* _Record set_
Content starts

(* ===== verification/PyInt.v ===== *)
(** * Python integers and datetimes at the edges

    [int(s)] for a decimal string, and the ranges of [timedelta] and
    [datetime], whose arithmetic raises [OverflowError]. Datetimes are
    microseconds since 1970. *)

From stdpp Require Import base list strings.
From Stdlib Require Import ZArith Lia Ascii String.
From S2P Require Import Prelude PyStr.

(** ** [int(s)] *)

Definition digit (c : ascii) : option Z :=
  if ((48 <=? code c) && (code c <=? 57))%N then Some (Z.of_N (code c) - 48)%Z else None.

(** Digits, with single underscores between them. *)
Fixpoint parse_digits (acc : Z) (after_digit : bool) (l : list ascii) : option Z :=
  match l with
  | [] => if after_digit then Some acc else None
  | c :: l' =>
      match digit c with
      | Some d => parse_digits (10 * acc + d)%Z true l'
      | None => if after_digit && bool_decide (c = "_"%char) then parse_digits acc false l' else None
      end
  end.

(** The whitespace [int] skips around the number: of an ASCII string, that of C. *)
Definition int_space (ascii_only : bool) (c : ascii) : bool :=
  let n := code c in
  if ascii_only then ((9 <=? n) && (n <=? 13) || (n =? 32))%N else isspace_char c.

Definition count_digits (l : list ascii) : nat :=
  List.length (List.filter (fun c => match digit c with Some _ => true | None => false end) l).

(** [int(s)]; [None] is the [ValueError], that of more than 4300 digits included. *)
Definition parse_int (s : string) : option Z :=
  let l := str_chars s in
  let sp := int_space (forallb (fun c => (code c <? 128)%N) l) in
  let l := rev (drop_while sp (rev (drop_while sp l))) in
  if (4300 <? Z.of_nat (count_digits l))%Z then None
  else match l with
       | "+"%char :: l' => parse_digits 0 false l'
       | "-"%char :: l' => Z.opp <$> parse_digits 0 false l'
       | _ => parse_digits 0 false l
       end.

(** ** Datetimes *)

(** A [datetime] argument: naive (its wall clock, read as UTC) or aware (the
    instant). *)
Inductive datetime := Naive (wall : Z) | Aware (instant : Z).

(** [value.astimezone(timezone.utc)] of an aware value; the wall clock of a
    naive one. *)
Definition utc_wall (v : datetime) : Z := match v with Naive w => w | Aware i => i end.

Definition datetime_min : Z := -62135596800000000.
Definition datetime_max : Z := 253402300799999999.

(** [timedelta(seconds=n)]: from -999999999 days to one second short of 10^9 days. *)
Definition timedelta_seconds (n : Z) : option Z :=
  if ((-86399999913600 <=? n) && (n <=? 86399999999999))%Z then Some (n * 1000000)%Z else None.

(** [datetime + timedelta]. *)
Definition datetime_add (t d : Z) : option Z :=
  if ((datetime_min <=? t + d) && (t + d <=? datetime_max))%Z then Some (t + d)%Z else None.

Lemma datetime_add_some t d u :
  datetime_add t d = Some u <-> u = (t + d)%Z /\ (datetime_min <= t + d <= datetime_max)%Z.
Proof.
  unfold datetime_add. destruct (_ && _)%bool eqn:E.
  - apply andb_true_iff in E as [H1%Z.leb_le H2%Z.leb_le]. split; [intros [= <-]; lia|].
    intros [-> _]. done.
  - split; [done|]. intros [_ H]. apply andb_false_iff in E as [E%Z.leb_gt|E%Z.leb_gt]; lia.
Qed.

Example parse_int_examples :
  parse_int "60" = Some 60%Z /\ parse_int " +1_000 " = Some 1000%Z /\ parse_int "-5" = Some (-5)%Z /\
  parse_int "1__0" = None /\ parse_int "_1" = None /\ parse_int "" = None /\ parse_int "1.5" = None.
Proof. repeat split; vm_compute; reflexivity. Qed.
(* ===== verification/PyFloat.v ===== *)
(** * Python floats

    A [float] is a dyadic number, an infinity or a NaN. The conversions from a ratio of
    integers, from an [int] and from a text round to the nearest double, ties to even;
    [datetime.fromtimestamp] of a [float]. The sign of zero is not kept. *)

From stdpp Require Import base list option strings.
From Stdlib Require Import ZArith NArith Lia Ascii.
From S2P Require Import Prelude PyStr PyInt.

Local Open Scope Z_scope.

(** [m * 2^e]. *)
Inductive float := FFinite (m e : Z) | FInf (negative : bool) | FNan.

(** ** Rounding *)

(** [a / b] to the nearest integer, ties to even, for [0 < b]. *)
Definition round_half_even (a b : Z) : Z :=
  let q := a / b in
  let r := a mod b in
  if 2 * r <? b then q else if b <? 2 * r then q + 1 else if Z.even q then q else q + 1.

(** The double next to [p / q], for [0 < q]: 53 bits, or as many as there are above [2^-1074]. *)
Definition of_ratio (p q : Z) : float :=
  if p =? 0 then FFinite 0 0
  else
    let k := Z.log2 (Z.abs p) - Z.log2 q in
    let above := if 0 <=? k then q * 2 ^ k <=? Z.abs p else q <=? Z.abs p * 2 ^ (- k) in
    let e := Z.max ((if above then k else k - 1) - 52) (-1074) in
    let m := if 0 <=? e then round_half_even p (q * 2 ^ e) else round_half_even (p * 2 ^ (- e)) q in
    if (0 <=? e) && (2 ^ 1024 <=? Z.abs m * 2 ^ e) then FInf (p <? 0) else FFinite m e.

(** A finite double as a ratio. *)
Definition num (m e : Z) : Z := m * 2 ^ Z.max e 0.
Definition den (e : Z) : Z := 2 ^ Z.max (- e) 0.

(** [float(n)]; [None] is the [OverflowError]. *)
Definition float_of_int (n : Z) : option float :=
  match of_ratio n 1 with FInf _ => None | x => Some x end.

(** ** [float(s)] *)

Fixpoint take_digits (acc : Z) (count : nat) (l : list ascii) : Z * nat * list ascii :=
  match l with
  | c :: l' => match digit c with Some d => take_digits (10 * acc + d) (S count) l' | None => (acc, count, l) end
  | [] => (acc, count, l)
  end.
Definition sign (l : list ascii) : bool * list ascii :=
  match l with "+"%char :: l => (false, l) | "-"%char :: l => (true, l) | _ => (false, l) end.
(** [m * 10^x]. *)
Definition of_decimal (m x : Z) : float := if 0 <=? x then of_ratio (m * 10 ^ x) 1 else of_ratio m (10 ^ (- x)).
(** An underscore counts only between two digits. *)
Fixpoint drop_underscores (after_digit : bool) (l : list ascii) : option (list ascii) :=
  match l with
  | [] => Some []
  | c :: l' =>
      if bool_decide (c = "_"%char) then
        if after_digit && match l' with d :: _ => bool_decide (is_Some (digit d)) | [] => false end
        then drop_underscores false l' else None
      else cons c <$> drop_underscores (bool_decide (is_Some (digit c))) l'
  end.

(** The number after its sign. *)
Definition unsigned_float (negative : bool) (l : list ascii) : option float :=
  let word := lower (of_chars l) in
  if bool_decide (word ∈ ["inf"; "infinity"]) then Some (FInf negative)
  else if bool_decide (word = "nan") then Some FNan
  else
    let '(m, whole, l) := take_digits 0 0 l in
    let '(m, fraction, l) := match l with "."%char :: l => take_digits m 0 l | _ => (m, 0%nat, l) end in
    if bool_decide (whole + fraction = 0)%nat then None
    else
      let m := if negative then - m else m in
      match l with
      | [] => Some (of_decimal m (- Z.of_nat fraction))
      | c :: l =>
          if bool_decide (lower_char c = "e"%char) then
            let '(minus, l) := sign l in
            let '(x, count, l) := take_digits 0 0 l in
            if bool_decide (count = 0%nat) || negb (bool_decide (l = [])) then None
            else Some (of_decimal m ((if minus then - x else x) - Z.of_nat fraction))
          else None
      end.
(** [None] is the [ValueError]. *)
Definition float_of_str (s : string) : option float :=
  l ← drop_underscores false (strip_chars (str_chars s));
  let '(negative, l) := sign l in
  unsigned_float negative l.

(** ** [datetime.fromtimestamp(x, tz=timezone.utc)] *)

(** [POutOfRange]: an [OverflowError], a [ValueError] or an [OSError], by the platform. *)
Inductive timestamp := PInstant (us : Z) | PNan | POutOfRange.
(** The seconds are split into their whole and their fraction, which is multiplied by a
    million as a float and rounded. *)
Definition fromtimestamp (x : float) : timestamp :=
  match x with
  | FNan => PNan
  | FInf _ => POutOfRange
  | FFinite m e =>
      let whole := Z.quot (num m e) (den e) in
      let fraction := num m e - whole * den e in
      let us := match of_ratio (fraction * 1000000) (den e) with
                | FFinite m e => round_half_even (num m e) (den e)
                | _ => 0
                end in
      let t := whole * 1000000 + us in
      if (datetime_min <=? t) && (t <=? datetime_max) then PInstant t else POutOfRange
  end.

(** [abs(x) >= n] and [x / d]. *)
Definition abs_at_least (x : float) (n : Z) : bool :=
  match x with FFinite m e => n * den e <=? Z.abs (num m e) | FInf _ => true | FNan => false end.
Definition divide (x : float) (d : Z) : float :=
  match x with FFinite m e => of_ratio (num m e) (den e * d) | x => x end.

(** ** Lemmas *)

Lemma round_half_even_exact a b : 0 < b -> round_half_even (a * b) b = a.
Proof. intros H. unfold round_half_even. rewrite Z.mod_mul, Z.div_mul by lia. destruct (Z.ltb_spec (2 * 0) b); lia. Qed.

(** Integers of up to 53 bits are exact. *)
Lemma of_ratio_int n : Z.abs n < 2 ^ 53 -> exists m e, of_ratio n 1 = FFinite m e /\ e <= 0 /\ m = n * 2 ^ (- e).
Proof.
  intros B. unfold of_ratio. destruct (Z.eqb_spec n 0) as [->|N]; [by exists 0, 0|].
  assert (P : 0 < Z.abs n) by lia. pose proof (Z.log2_spec _ P) as [L1 L2]. pose proof (Z.log2_nonneg (Z.abs n)) as L0.
  assert (L : Z.log2 (Z.abs n) < 53) by (apply Z.log2_lt_pow2; lia).
  change (Z.log2 1) with 0. rewrite Z.sub_0_r. set (k := Z.log2 (Z.abs n)) in *. cbv zeta.
  rewrite (proj2 (Z.leb_le 0 k)) by done. assert (A : (1 * 2 ^ k <=? Z.abs n) = true) by (apply Z.leb_le; lia). rewrite A.
  set (e := Z.max (k - 52) (-1074)). assert (E : e <= 0) by lia.
  exists (n * 2 ^ (- e)), e. split; [|done].
  assert (X : forall a, round_half_even a 1 = a) by (intros a; pose proof (round_half_even_exact a 1); rewrite Z.mul_1_r in *; lia).
  destruct (Z.leb_spec 0 e) as [E0|E0]; cbn [andb]; [|by rewrite X].
  replace e with 0 by lia. change (1 * 2 ^ 0) with 1. change (2 ^ (- 0)) with 1. change (2 ^ 0) with 1.
  assert (2 ^ 53 < 2 ^ 1024) by (by vm_compute). rewrite X, !Z.mul_1_r.
  by rewrite (proj2 (Z.leb_gt _ _)) by lia.
Qed.

(** A whole number of seconds is read as it stands. *)
Lemma fromtimestamp_seconds n x :
  float_of_int n = Some x -> (datetime_min <= n * 1000000 <= datetime_max) -> fromtimestamp x = PInstant (n * 1000000).
Proof.
  unfold float_of_int. intros E R. unfold datetime_min, datetime_max in R.
  destruct (of_ratio_int n) as (m & e & H & E0 & ->); [lia|]. rewrite H in E. injection E as <-.
  unfold fromtimestamp, num, den. rewrite Z.max_r, Z.max_l, Z.mul_1_r by lia.
  assert (P : 0 < 2 ^ (- e)) by (apply Z.pow_pos_nonneg; lia).
  rewrite Z.quot_mul, Z.sub_diag, Z.mul_0_l by lia. cbn -[Z.mul Z.add].
  rewrite Z.add_0_r. rewrite !(proj2 (Z.leb_le _ _)) by (unfold datetime_min, datetime_max; lia). done.
Qed.

Example float_examples :
  fromtimestamp <$> float_of_str "1700000000.5" = Some (PInstant 1700000000500000) /\
  fromtimestamp <$> float_of_str " 1_7e8 " = Some (PInstant 1700000000000000) /\
  fromtimestamp <$> float_of_str "0.1" = Some (PInstant 100000) /\
  fromtimestamp <$> float_of_str "-1.5" = Some (PInstant (-1500000)) /\
  fromtimestamp <$> float_of_str "1e400" = Some POutOfRange /\
  fromtimestamp <$> float_of_str "nan" = Some PNan /\
  float_of_str "" = None /\ float_of_str "." = None /\ float_of_str "1__0" = None /\ float_of_str "1e" = None /\
  float_of_int (2 ^ 53 + 1) = Some (FFinite (2 ^ 52) 1) /\ float_of_int (2 ^ 1024) = None /\
  (fun x => fromtimestamp (divide x 1000)) <$> float_of_int 1700000000123 = Some (PInstant 1700000000123000).
Proof. vm_compute. repeat split. Qed.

Content ends

* _Activity_
The response should be the lines from the one containing "exists (n * 2 ^ (- e)), e. split; [|done]." through the last line of the data, set down exactly and with no other line.

* _Result of the task_
  exists (n * 2 ^ (- e)), e. split; [|done].
  assert (X : forall a, round_half_even a 1 = a) by (intros a; pose proof (round_half_even_exact a 1); rewrite Z.mul_1_r in *; lia).
  destruct (Z.leb_spec 0 e) as [E0|E0]; cbn [andb]; [|by rewrite X].
  replace e with 0 by lia. change (1 * 2 ^ 0) with 1. change (2 ^ (- 0)) with 1. change (2 ^ 0) with 1.
  assert (2 ^ 53 < 2 ^ 1024) by (by vm_compute). rewrite X, !Z.mul_1_r.
  by rewrite (proj2 (Z.leb_gt _ _)) by lia.
Qed.

(** A whole number of seconds is read as it stands. *)
Lemma fromtimestamp_seconds n x :
  float_of_int n = Some x -> (datetime_min <= n * 1000000 <= datetime_max) -> fromtimestamp x = PInstant (n * 1000000).
Proof.
  unfold float_of_int. intros E R. unfold datetime_min, datetime_max in R.
  destruct (of_ratio_int n) as (m & e & H & E0 & ->); [lia|]. rewrite H in E. injection E as <-.
  unfold fromtimestamp, num, den. rewrite Z.max_r, Z.max_l, Z.mul_1_r by lia.
  assert (P : 0 < 2 ^ (- e)) by (apply Z.pow_pos_nonneg; lia).
  rewrite Z.quot_mul, Z.sub_diag, Z.mul_0_l by lia. cbn -[Z.mul Z.add].
  rewrite Z.add_0_r. rewrite !(proj2 (Z.leb_le _ _)) by (unfold datetime_min, datetime_max; lia). done.
Qed.

Example float_examples :
  fromtimestamp <$> float_of_str "1700000000.5" = Some (PInstant 1700000000500000) /\
  fromtimestamp <$> float_of_str " 1_7e8 " = Some (PInstant 1700000000000000) /\
  fromtimestamp <$> float_of_str "0.1" = Some (PInstant 100000) /\
  fromtimestamp <$> float_of_str "-1.5" = Some (PInstant (-1500000)) /\
  fromtimestamp <$> float_of_str "1e400" = Some POutOfRange /\
  fromtimestamp <$> float_of_str "nan" = Some PNan /\
  float_of_str "" = None /\ float_of_str "." = None /\ float_of_str "1__0" = None /\ float_of_str "1e" = None /\
  float_of_int (2 ^ 53 + 1) = Some (FFinite (2 ^ 52) 1) /\ float_of_int (2 ^ 1024) = None /\
  (fun x => fromtimestamp (divide x 1000)) <$> float_of_int 1700000000123 = Some (PInstant 1700000000123000).
Proof. vm_compute. repeat split. Qed.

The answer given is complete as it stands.